*** Opening Records supplied ***

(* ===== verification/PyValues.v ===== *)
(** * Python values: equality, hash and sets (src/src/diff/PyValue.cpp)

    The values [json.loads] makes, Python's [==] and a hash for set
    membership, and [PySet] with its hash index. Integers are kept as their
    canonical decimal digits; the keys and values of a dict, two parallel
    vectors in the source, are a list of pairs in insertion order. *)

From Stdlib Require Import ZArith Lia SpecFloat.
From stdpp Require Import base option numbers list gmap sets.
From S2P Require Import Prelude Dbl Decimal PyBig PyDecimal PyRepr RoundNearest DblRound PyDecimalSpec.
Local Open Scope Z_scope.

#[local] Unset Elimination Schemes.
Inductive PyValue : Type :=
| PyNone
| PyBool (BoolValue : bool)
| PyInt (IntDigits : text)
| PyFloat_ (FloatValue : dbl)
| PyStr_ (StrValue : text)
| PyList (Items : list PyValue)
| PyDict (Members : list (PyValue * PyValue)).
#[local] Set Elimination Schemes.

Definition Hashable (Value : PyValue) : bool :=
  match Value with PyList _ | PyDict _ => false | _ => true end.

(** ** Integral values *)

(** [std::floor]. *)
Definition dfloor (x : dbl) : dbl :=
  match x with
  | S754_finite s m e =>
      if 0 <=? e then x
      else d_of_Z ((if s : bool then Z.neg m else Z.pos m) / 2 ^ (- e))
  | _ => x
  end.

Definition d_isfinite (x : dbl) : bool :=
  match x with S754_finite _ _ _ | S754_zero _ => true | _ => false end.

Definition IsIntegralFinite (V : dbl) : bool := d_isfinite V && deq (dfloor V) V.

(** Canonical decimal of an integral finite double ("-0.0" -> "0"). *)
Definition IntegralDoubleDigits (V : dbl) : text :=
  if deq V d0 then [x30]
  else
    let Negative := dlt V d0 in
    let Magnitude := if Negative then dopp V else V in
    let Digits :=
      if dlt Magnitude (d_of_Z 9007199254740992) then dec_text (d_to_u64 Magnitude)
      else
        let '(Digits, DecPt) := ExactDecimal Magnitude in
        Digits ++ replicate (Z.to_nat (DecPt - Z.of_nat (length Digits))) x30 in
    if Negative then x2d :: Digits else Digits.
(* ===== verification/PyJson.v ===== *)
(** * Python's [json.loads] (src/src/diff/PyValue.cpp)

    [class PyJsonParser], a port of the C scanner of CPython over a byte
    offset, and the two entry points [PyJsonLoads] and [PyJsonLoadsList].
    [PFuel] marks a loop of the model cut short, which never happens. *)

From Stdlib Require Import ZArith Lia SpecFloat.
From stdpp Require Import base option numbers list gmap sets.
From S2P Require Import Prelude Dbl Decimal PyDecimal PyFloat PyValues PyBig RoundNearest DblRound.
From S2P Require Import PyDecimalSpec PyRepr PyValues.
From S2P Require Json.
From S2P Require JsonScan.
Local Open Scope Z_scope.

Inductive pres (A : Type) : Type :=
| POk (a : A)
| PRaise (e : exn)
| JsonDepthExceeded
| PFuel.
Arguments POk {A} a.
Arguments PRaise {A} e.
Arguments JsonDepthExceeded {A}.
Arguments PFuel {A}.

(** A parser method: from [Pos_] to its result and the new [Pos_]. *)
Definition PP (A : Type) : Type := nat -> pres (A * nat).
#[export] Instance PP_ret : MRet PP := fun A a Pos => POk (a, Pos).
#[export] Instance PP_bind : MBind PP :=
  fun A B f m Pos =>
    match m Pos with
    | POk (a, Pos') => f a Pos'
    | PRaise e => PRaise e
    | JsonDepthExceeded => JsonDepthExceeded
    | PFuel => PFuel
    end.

*** Closing Records supplied ***
*** Opening Records supplied ***

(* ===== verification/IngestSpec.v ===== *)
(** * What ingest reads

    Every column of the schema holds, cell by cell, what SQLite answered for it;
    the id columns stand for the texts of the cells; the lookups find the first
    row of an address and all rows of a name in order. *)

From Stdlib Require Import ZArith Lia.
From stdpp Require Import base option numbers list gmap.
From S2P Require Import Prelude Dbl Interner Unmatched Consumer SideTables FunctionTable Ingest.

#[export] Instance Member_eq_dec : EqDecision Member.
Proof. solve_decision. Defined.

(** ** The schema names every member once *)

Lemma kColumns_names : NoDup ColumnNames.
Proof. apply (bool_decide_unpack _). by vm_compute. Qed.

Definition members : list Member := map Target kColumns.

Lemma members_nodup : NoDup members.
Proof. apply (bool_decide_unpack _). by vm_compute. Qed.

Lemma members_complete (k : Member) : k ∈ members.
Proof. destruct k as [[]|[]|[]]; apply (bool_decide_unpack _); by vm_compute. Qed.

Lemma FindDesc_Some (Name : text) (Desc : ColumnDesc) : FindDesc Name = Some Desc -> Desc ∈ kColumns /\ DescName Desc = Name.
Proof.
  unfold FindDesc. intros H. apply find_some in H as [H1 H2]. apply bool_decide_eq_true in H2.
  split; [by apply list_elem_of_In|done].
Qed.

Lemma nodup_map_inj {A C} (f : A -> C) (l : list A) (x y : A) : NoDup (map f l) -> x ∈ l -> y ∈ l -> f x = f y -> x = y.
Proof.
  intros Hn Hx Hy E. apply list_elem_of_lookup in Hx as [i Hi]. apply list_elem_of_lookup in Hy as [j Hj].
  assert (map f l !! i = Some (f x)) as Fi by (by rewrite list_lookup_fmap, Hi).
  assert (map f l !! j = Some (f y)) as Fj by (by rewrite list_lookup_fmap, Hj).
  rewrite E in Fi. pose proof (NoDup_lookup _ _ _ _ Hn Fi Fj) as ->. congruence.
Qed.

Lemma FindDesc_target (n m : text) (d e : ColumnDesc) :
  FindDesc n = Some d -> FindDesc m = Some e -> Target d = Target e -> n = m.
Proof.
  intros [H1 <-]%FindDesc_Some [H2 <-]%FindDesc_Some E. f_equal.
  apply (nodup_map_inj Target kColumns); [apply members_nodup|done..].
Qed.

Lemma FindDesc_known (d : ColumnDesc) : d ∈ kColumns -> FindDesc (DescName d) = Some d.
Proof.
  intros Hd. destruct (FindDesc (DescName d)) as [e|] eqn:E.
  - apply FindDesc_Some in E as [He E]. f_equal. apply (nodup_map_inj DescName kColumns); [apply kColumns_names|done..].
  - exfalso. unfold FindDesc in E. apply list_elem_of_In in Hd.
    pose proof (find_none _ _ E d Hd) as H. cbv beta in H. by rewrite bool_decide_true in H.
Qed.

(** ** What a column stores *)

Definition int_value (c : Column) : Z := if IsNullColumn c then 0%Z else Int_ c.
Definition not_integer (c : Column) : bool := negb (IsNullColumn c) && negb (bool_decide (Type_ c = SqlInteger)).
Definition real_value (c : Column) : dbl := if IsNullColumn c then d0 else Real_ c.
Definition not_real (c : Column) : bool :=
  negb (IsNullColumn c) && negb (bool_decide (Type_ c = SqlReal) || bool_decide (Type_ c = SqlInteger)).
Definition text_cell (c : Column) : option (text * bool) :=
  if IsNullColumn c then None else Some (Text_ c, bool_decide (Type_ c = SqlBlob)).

*** Closing Records supplied ***

* _Task details_
The answer must be every line of the records above that holds the word "Require".

* _Answer for the task_
From Stdlib Require Import ZArith Lia SpecFloat.
From stdpp Require Import base option numbers list gmap sets.
From S2P Require Import Prelude Dbl Decimal PyBig PyDecimal PyRepr RoundNearest DblRound PyDecimalSpec.
From Stdlib Require Import ZArith Lia SpecFloat.
From stdpp Require Import base option numbers list gmap sets.
From S2P Require Import Prelude Dbl Decimal PyDecimal PyFloat PyValues PyBig RoundNearest DblRound.
From S2P Require Import PyDecimalSpec PyRepr PyValues.
From S2P Require Json.
From S2P Require JsonScan.
From Stdlib Require Import ZArith Lia.
From stdpp Require Import base option numbers list gmap.
From S2P Require Import Prelude Dbl Interner Unmatched Consumer SideTables FunctionTable Ingest.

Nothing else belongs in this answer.